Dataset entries
▼▼▼
(** A log entry as the handlers build them: a system message signed by the
    system author, or a chat message whose text is trimmed and has between
    1 and [MAX_MESSAGE_LENGTH] characters. *)
Definition entry_ok (m : message) : Prop :=
  match msg_type m with
  | type_system => msg_user m = system_author
  | type_message =>
      trim (msg_text m) = msg_text m ∧
      1 ≤ String.length (msg_text m) ≤ MAX_MESSAGE_LENGTH
  end.

(** A session as the [join] handler stores it under the socket [x]. *)
Definition session_ok (s : state) (x : string) (u : user) : Prop :=
  user_socketId u = x ∧
  1 ≤ String.length (user_username u) ≤ 20 ∧
  user_room u ≠ "" ∧
  x ∈ room_members s (user_room u) ∧
  is_Some (messages s !! user_room u).


(** ** One operation, case by case *)

(** [step o s s' out] lists the ways handling [o] in [s] can end normally,
    in [s'] and having emitted [out]: one constructor for every path through
    the handlers (the text of an [error] is left open). *)
Inductive step : op → state → state → list emission → Prop :=
| step_connect x s :
    step (Connect x) s (with_sids <[x := {[x]}]> s) []
| step_join x userId msgId now p u r s :
    join_accepted p = Some (u, r) →
    step (Join x userId msgId now p) s (join_state x userId msgId now u r s)
      [mkEmission (ToSocket x)
         (joined (mkUser userId u r x) r
            (Some (room_log (join_state x userId msgId now u r s) r))
            ((λ i, users (join_state x userId msgId now u r s) !! i) <$>
               room_members (join_state x userId msgId now u r s) r))
         {[x]};
       mkEmission (ToRoomExcept (Some r) x)
         (userJoined (mkUser userId u r x) (welcome_message msgId u now))
         (room_sockets (sids (join_state x userId msgId now u r s)) (Some r) ∖ {[x]})]
| step_join_rejected x userId msgId now p msg s :
    join_accepted p = None →
    step (Join x userId msgId now p) s s (reports x msg)
| step_chat x msgId now p u t r l s :
    users s !! x = Some u → send_accepted p = Some t →
    chat_room p = Some r → messages s !! r = Some l →
    step (ChatMessage x msgId now p) s
      (with_messages <[r := l ++ [chat_message_of msgId u t now]]> s)
      [mkEmission (ToRoom (Some r)) (newMessage (chat_message_of msgId u t now))
         (room_sockets (sids s) (Some r))]
| step_chat_rejected x msgId now p msg s :
    send_rejected s x p →
    step (ChatMessage x msgId now p) s s (reports x msg)
| step_typing x p u s :
    users s !! x = Some u →
    step (Typing x p) s s
      [mkEmission (ToRoomExcept (typing_room p) x)
         (userTyping (user_id u) (user_username u) (typing_isTyping p))
         (room_sockets (sids s) (typing_room p) ∖ {[x]})]
| step_typing_silent x p s :
    users s !! x = None →
    step (Typing x p) s s []
| step_disconnect x msgId now u l lg s :
    users s !! x = Some u → rooms s !! user_room u = Some l → x ∈ l →
    messages s !! user_room u = Some lg →
    step (Disconnect x msgId now) s
      {| users := delete x (users s);
         rooms := <[user_room u := set_delete x l]> (rooms s);
         messages :=
           <[user_room u := lg ++ [leave_message msgId (user_username u) now]]> (messages s);
         sids := delete x (sids s) |}
      [mkEmission (ToRoomExcept (Some (user_room u)) x)
         (userLeft (user_id u) (user_username u)
            (leave_message msgId (user_username u) now))
         (room_sockets (delete x (sids s)) (Some (user_room u)) ∖ {[x]})]
| step_disconnect_not_member x msgId now u s :
    users s !! x = Some u → x ∉ room_members s (user_room u) →
    step (Disconnect x msgId now) s (with_users (delete x) (with_sids (delete x) s)) []
| step_disconnect_none x msgId now s :
    users s !! x = None →
    step (Disconnect x msgId now) s (with_sids (delete x) s) [].

(** * Properties *)

#[local] Set Warnings "-clear-no-such-hyp".

Ltac run_M :=
  cbv [mbind M_bind mret M_ret try_catch throw users_get users_set users_delete
       users_of rooms_has rooms_get rooms_set_new rooms_add rooms_delete
       rooms_array messages_has messages_get messages_set_new messages_push
       socket_join socket_connect socket_leave_all emit map_get
       with_users with_rooms with_messages with_sids
       users rooms messages sids option_bind].

(** ** What each handler does *)

Lemma join_body_eq x uid mid now u r s :
  join_body x uid mid now u r s =
  let usr := mkUser uid u r x in
  let s' := join_state x uid mid now u r s in
  Done tt s'
    [mkEmission (ToSocket x)
       (joined usr r (Some (room_log s' r)) ((λ i, users s' !! i) <$> room_members s' r))
       {[x]};
     mkEmission (ToRoomExcept (Some r) x) (userJoined usr (welcome_message mid u now))
       (room_sockets (sids s') (Some r) ∖ {[x]})].
Proof.
  destruct s as [us rs ms ss].
  unfold join_body, join_state, room_members, room_log. run_M.
  destruct (rs !! r) as [l|] eqn:Hr; destruct (ms !! r) as [lg|] eqn:Hm.
  all: repeat first [rewrite Hr | rewrite Hm | rewrite lookup_insert_eq
                    | rewrite insert_insert_eq | progress cbn beta iota].
  all: reflexivity.
Qed.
▲▲▲
* TASK ITEM
Copy the records above exactly, leaving nothing out.

* SOLUTION FOR THIS PROBLEM
(** A log entry as the handlers build them: a system message signed by the
    system author, or a chat message whose text is trimmed and has between
    1 and [MAX_MESSAGE_LENGTH] characters. *)
Definition entry_ok (m : message) : Prop :=
  match msg_type m with
  | type_system => msg_user m = system_author
  | type_message =>
      trim (msg_text m) = msg_text m ∧
      1 ≤ String.length (msg_text m) ≤ MAX_MESSAGE_LENGTH
  end.

(** A session as the [join] handler stores it under the socket [x]. *)
Definition session_ok (s : state) (x : string) (u : user) : Prop :=
  user_socketId u = x ∧
  1 ≤ String.length (user_username u) ≤ 20 ∧
  user_room u ≠ "" ∧
  x ∈ room_members s (user_room u) ∧
  is_Some (messages s !! user_room u).


(** ** One operation, case by case *)

(** [step o s s' out] lists the ways handling [o] in [s] can end normally,
    in [s'] and having emitted [out]: one constructor for every path through
    the handlers (the text of an [error] is left open). *)
Inductive step : op → state → state → list emission → Prop :=
| step_connect x s :
    step (Connect x) s (with_sids <[x := {[x]}]> s) []
| step_join x userId msgId now p u r s :
    join_accepted p = Some (u, r) →
    step (Join x userId msgId now p) s (join_state x userId msgId now u r s)
      [mkEmission (ToSocket x)
         (joined (mkUser userId u r x) r
            (Some (room_log (join_state x userId msgId now u r s) r))
            ((λ i, users (join_state x userId msgId now u r s) !! i) <$>
               room_members (join_state x userId msgId now u r s) r))
         {[x]};
       mkEmission (ToRoomExcept (Some r) x)
         (userJoined (mkUser userId u r x) (welcome_message msgId u now))
         (room_sockets (sids (join_state x userId msgId now u r s)) (Some r) ∖ {[x]})]
| step_join_rejected x userId msgId now p msg s :
    join_accepted p = None →
    step (Join x userId msgId now p) s s (reports x msg)
| step_chat x msgId now p u t r l s :
    users s !! x = Some u → send_accepted p = Some t →
    chat_room p = Some r → messages s !! r = Some l →
    step (ChatMessage x msgId now p) s
      (with_messages <[r := l ++ [chat_message_of msgId u t now]]> s)
      [mkEmission (ToRoom (Some r)) (newMessage (chat_message_of msgId u t now))
         (room_sockets (sids s) (Some r))]
| step_chat_rejected x msgId now p msg s :
    send_rejected s x p →
    step (ChatMessage x msgId now p) s s (reports x msg)
| step_typing x p u s :
    users s !! x = Some u →
    step (Typing x p) s s
      [mkEmission (ToRoomExcept (typing_room p) x)
         (userTyping (user_id u) (user_username u) (typing_isTyping p))
         (room_sockets (sids s) (typing_room p) ∖ {[x]})]
| step_typing_silent x p s :
    users s !! x = None →
    step (Typing x p) s s []
| step_disconnect x msgId now u l lg s :
    users s !! x = Some u → rooms s !! user_room u = Some l → x ∈ l →
    messages s !! user_room u = Some lg →
    step (Disconnect x msgId now) s
      {| users := delete x (users s);
         rooms := <[user_room u := set_delete x l]> (rooms s);
         messages :=
           <[user_room u := lg ++ [leave_message msgId (user_username u) now]]> (messages s);
         sids := delete x (sids s) |}
      [mkEmission (ToRoomExcept (Some (user_room u)) x)
         (userLeft (user_id u) (user_username u)
            (leave_message msgId (user_username u) now))
         (room_sockets (delete x (sids s)) (Some (user_room u)) ∖ {[x]})]
| step_disconnect_not_member x msgId now u s :
    users s !! x = Some u → x ∉ room_members s (user_room u) →
    step (Disconnect x msgId now) s (with_users (delete x) (with_sids (delete x) s)) []
| step_disconnect_none x msgId now s :
    users s !! x = None →
    step (Disconnect x msgId now) s (with_sids (delete x) s) [].

(** * Properties *)

#[local] Set Warnings "-clear-no-such-hyp".

Ltac run_M :=
  cbv [mbind M_bind mret M_ret try_catch throw users_get users_set users_delete
       users_of rooms_has rooms_get rooms_set_new rooms_add rooms_delete
       rooms_array messages_has messages_get messages_set_new messages_push
       socket_join socket_connect socket_leave_all emit map_get
       with_users with_rooms with_messages with_sids
       users rooms messages sids option_bind].

(** ** What each handler does *)

Lemma join_body_eq x uid mid now u r s :
  join_body x uid mid now u r s =
  let usr := mkUser uid u r x in
  let s' := join_state x uid mid now u r s in
  Done tt s'
    [mkEmission (ToSocket x)
       (joined usr r (Some (room_log s' r)) ((λ i, users s' !! i) <$> room_members s' r))
       {[x]};
     mkEmission (ToRoomExcept (Some r) x) (userJoined usr (welcome_message mid u now))
       (room_sockets (sids s') (Some r) ∖ {[x]})].
Proof.
  destruct s as [us rs ms ss].
  unfold join_body, join_state, room_members, room_log. run_M.
  destruct (rs !! r) as [l|] eqn:Hr; destruct (ms !! r) as [lg|] eqn:Hm.
  all: repeat first [rewrite Hr | rewrite Hm | rewrite lookup_insert_eq
                    | rewrite insert_insert_eq | progress cbn beta iota].
  all: reflexivity.
Qed.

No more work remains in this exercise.